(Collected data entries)

(** * Algorithmic trading system: a shallow embedding of [trading_system.py]

    The Python classes [DataFetcher], [TradingStrategy], [MLModel],
    [GoogleSheetsLogger], [TelegramNotifier] and [TradingSystem] are embedded
    as Rocq modules of the same names.

    - A float64 cell is a [cell := option Q]: [None] is NaN (pandas' missing
      value), [Some q] a number.  Every comparison with NaN is false, as in
      IEEE 754 and numpy.
    - A pandas DataFrame is the list of its rows, oldest first; a column is
      a list; a boolean mask is a [list bool].
    - A Python [dict] keyed by symbol is a [PyDict.dict]: the list of its
      items in insertion order.
    - Logging, sleeping and the three remote services (Yahoo Finance, Google
      Sheets, Telegram) are effects: the program runs in the monad [M], which
      threads the trace of events performed so far and may raise a Python
      exception. *)

From Stdlib Require Import ZArith QArith Qround Lia.
From stdpp Require Import base option list sets strings pretty.

Local Open Scope nat_scope.

(** ** Float cells *)

Module Float.

(** A float64 cell of a pandas column: [None] is NaN. *)
Definition cell : Type := option Q.

Definition NaN : cell := None.

Definition Qltb (x y : Q) : bool := negb (Qle_bool y x).

(** [a < b] on cells: false as soon as one side is NaN. *)
Definition ltb (a b : cell) : bool :=
  match a, b with
  | Some x, Some y => Qltb x y
  | _, _ => false
  end.

(** [a > b] on cells. *)
Definition gtb (a b : cell) : bool := ltb b a.

(** [np.isnan] / [pd.isna] on a cell. *)
Definition isnan (a : cell) : bool :=
  match a with Some _ => false | None => true end.

(** [fillna(v)] on one cell. *)
Definition fillna (v : Q) (a : cell) : Q := default v a.

Definition of_Z (z : Z) : cell := Some (inject_Z z).

End Float.

(** ** TA-Lib

    [talib] is a third-party package, not part of this repository.  The
    functions the program calls ([talib.SMA], [talib.RSI], [talib.MACD]) are
    written here after TA-Lib's C sources ([ta_SMA.c], [ta_EMA.c],
    [ta_RSI.c], [ta_MACD.c]) and its Python wrapper, over exact rationals
    instead of doubles (kept in lowest terms with [Qred], which does not
    change the number).  The wrapper returns an array as long as the input
    whose first [lookback] entries are NaN. *)

Module talib.

Import Float.

Definition Qsum (l : list Q) : Q := foldr Qplus 0%Q l.

Definition Qnat (n : nat) : Q := inject_Z (Z.of_nat n).

(** The Python wrapper: [lookback] NaNs, then the values the C function
    wrote; an input no longer than the lookback gives NaNs only. *)
Definition pad_output (lookback n : nat) (out : list Q) : list cell :=
  replicate (lookback `min` n) NaN ++ (Some <$> out).

(** *** SMA *)

Definition SMA_lookback (timeperiod : nat) : nat := timeperiod - 1.

(** [TA_SMA]: a running total over the trailing [timeperiod] inputs.
    [window] holds the inputs still inside the total, oldest first. *)
Fixpoint SMA_run (timeperiod : nat) (periodTotal : Q) (window : list Q)
    (inReal : list Q) : list Q :=
  match inReal with
  | [] => []
  | x :: rest =>
      let periodTotal := (periodTotal + x)%Q in
      let out := Qred (periodTotal / Qnat timeperiod) in
      match window with
      | [] => out :: SMA_run timeperiod (periodTotal - x)%Q [] rest
      | trailing :: window' =>
          out :: SMA_run timeperiod (periodTotal - trailing)%Q (window' ++ [x]) rest
      end
  end.

Definition SMA_core (timeperiod : nat) (inReal : list Q) : list Q :=
  let lookback := SMA_lookback timeperiod in
  if (length inReal <=? lookback)%nat then []
  else
    let head := take lookback inReal in
    SMA_run timeperiod (Qsum head) head (drop lookback inReal).

Definition SMA (real : list Q) (timeperiod : nat) : list cell :=
  pad_output (SMA_lookback timeperiod) (length real) (SMA_core timeperiod real).

(** *** EMA (internal, as used by MACD) *)

Definition EMA_lookback (timeperiod : nat) : nat := timeperiod - 1.

Definition PER_TO_K (timeperiod : nat) : Q := (2 / Qnat (timeperiod + 1))%Q.

Fixpoint EMA_run (k prevMA : Q) (inReal : list Q) : list Q :=
  match inReal with
  | [] => []
  | x :: rest =>
      let prevMA := Qred ((x - prevMA) * k + prevMA) in
      prevMA :: EMA_run k prevMA rest
  end.

(** [TA_INT_EMA] in the default compatibility mode: the seed is the simple
    average of the [timeperiod] inputs that end at [startIdx]. *)
Definition INT_EMA (startIdx : nat) (inReal : list Q) (timeperiod : nat)
    (k : Q) : list Q :=
  let startIdx := startIdx `max` EMA_lookback timeperiod in
  if (length inReal <=? startIdx)%nat then []
  else
    let today := (startIdx - EMA_lookback timeperiod)%nat in
    let prevMA := Qred (Qsum (take timeperiod (drop today inReal)) / Qnat timeperiod) in
    prevMA :: EMA_run k prevMA (drop (S startIdx) inReal).

(** *** MACD *)

Definition MACD_lookback (fastperiod slowperiod signalperiod : nat) : nat :=
  let slowperiod := fastperiod `max` slowperiod in
  EMA_lookback signalperiod + EMA_lookback slowperiod.

(** [TA_INT_MACD]: both averages start at the slow average's first index,
    the signal line is an EMA of their difference, and the first
    [signalperiod - 1] differences are not output. *)
Definition MACD_core (inReal : list Q) (fastperiod slowperiod signalperiod : nat)
    : list Q * list Q * list Q :=
  let '(fastperiod, slowperiod) :=
    if (slowperiod <? fastperiod)%nat then (slowperiod, fastperiod)
    else (fastperiod, slowperiod) in
  let lookbackSignal := EMA_lookback signalperiod in
  let lookbackTotal := (lookbackSignal + EMA_lookback slowperiod)%nat in
  let tempInteger := (lookbackTotal - lookbackSignal)%nat in
  let slowEMA := INT_EMA tempInteger inReal slowperiod (PER_TO_K slowperiod) in
  let fastEMA := INT_EMA tempInteger inReal fastperiod (PER_TO_K fastperiod) in
  let diff := zip_with (λ f s, Qred (f - s)) fastEMA slowEMA in
  let outMACD := drop lookbackSignal diff in
  let outMACDSignal := INT_EMA 0 diff signalperiod (PER_TO_K signalperiod) in
  let outMACDHist := zip_with (λ m s, Qred (m - s)) outMACD outMACDSignal in
  (outMACD, outMACDSignal, outMACDHist).

Definition MACD (real : list Q) (fastperiod slowperiod signalperiod : nat)
    : list cell * list cell * list cell :=
  let lookback := MACD_lookback fastperiod slowperiod signalperiod in
  let '(m, s, h) := MACD_core real fastperiod slowperiod signalperiod in
  let n := length real in
  (pad_output lookback n m, pad_output lookback n s, pad_output lookback n h).

(** *** RSI *)

Definition RSI_lookback (timeperiod : nat) : nat := timeperiod.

* **WORK ITEM**: Restate exactly the records above from their first line through the line that holds "- Logging, sleeping", please, including both and leaving out all others.

* **OUTPUT OF THE TASK**:
(** * Algorithmic trading system: a shallow embedding of [trading_system.py]

    The Python classes [DataFetcher], [TradingStrategy], [MLModel],
    [GoogleSheetsLogger], [TelegramNotifier] and [TradingSystem] are embedded
    as Rocq modules of the same names.

    - A float64 cell is a [cell := option Q]: [None] is NaN (pandas' missing
      value), [Some q] a number.  Every comparison with NaN is false, as in
      IEEE 754 and numpy.
    - A pandas DataFrame is the list of its rows, oldest first; a column is
      a list; a boolean mask is a [list bool].
    - A Python [dict] keyed by symbol is a [PyDict.dict]: the list of its
      items in insertion order.
    - Logging, sleeping and the three remote services (Yahoo Finance, Google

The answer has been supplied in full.